(** * Sentiment analysis core of social-media-osint: a shallow embedding

    The development follows the two analyzer classes of the repository,
    [src/analyzers/sentiment_analyzer.py] (class [SentimentAnalyzer], the
    polarity-threshold variant) and
    [src/analyzers/enhanced_sentiment_analyzer.py] (class
    [EnhancedSentimentAnalyzer], the compound-score variant with
    explanations), together with the ranking code of [src/app.py] that
    orders posts analysed by the enhanced variant.

    Modelling conventions.
    - The scores the models return and the numbers stored in posts are
      written as rational numbers ([Q]), the way Python source writes them
      as decimal literals; the analyzers only compare and round them.
      Where the code computes with numbers (the [sum], [/] and [*] of the
      aggregates), the number written [q] is the double nearest to [q] and
      the operations are those of IEEE 754 binary64, rounding to nearest
      with ties to even, as specified by [SpecFloat]; [round(x, n)] of a
      double is the double nearest to the decimal rounding of its exact
      value.
    - Python strings are [string]s whose characters are the code points
      below 256; [len], slicing, [strip] and [lower] act per character.
    - Python dictionaries are [gmap string value]; the dynamically typed
      values stored in posts are the inductive [value].
    - Exceptions are the [Raise] results of the [result] monad.
    - The two scoring models (VADER and TextBlob) are external libraries:
      they are parameters of the analyzers. *)

From Stdlib Require Import QArith Qabs Ascii String.
From Stdlib Require Import Floats.SpecFloat.
From stdpp Require Import gmap strings list fin_maps pretty sorting.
# # #
__Activity__
Set out exactly the lines from the one bearing "- Python dictionaries" through the end of the data, including both ends and omitting all others.

__Reply to the exercise__
    - Python dictionaries are [gmap string value]; the dynamically typed
      values stored in posts are the inductive [value].
    - Exceptions are the [Raise] results of the [result] monad.
    - The two scoring models (VADER and TextBlob) are external libraries:
      they are parameters of the analyzers. *)

From Stdlib Require Import QArith Qabs Ascii String.
From Stdlib Require Import Floats.SpecFloat.
From stdpp Require Import gmap strings list fin_maps pretty sorting.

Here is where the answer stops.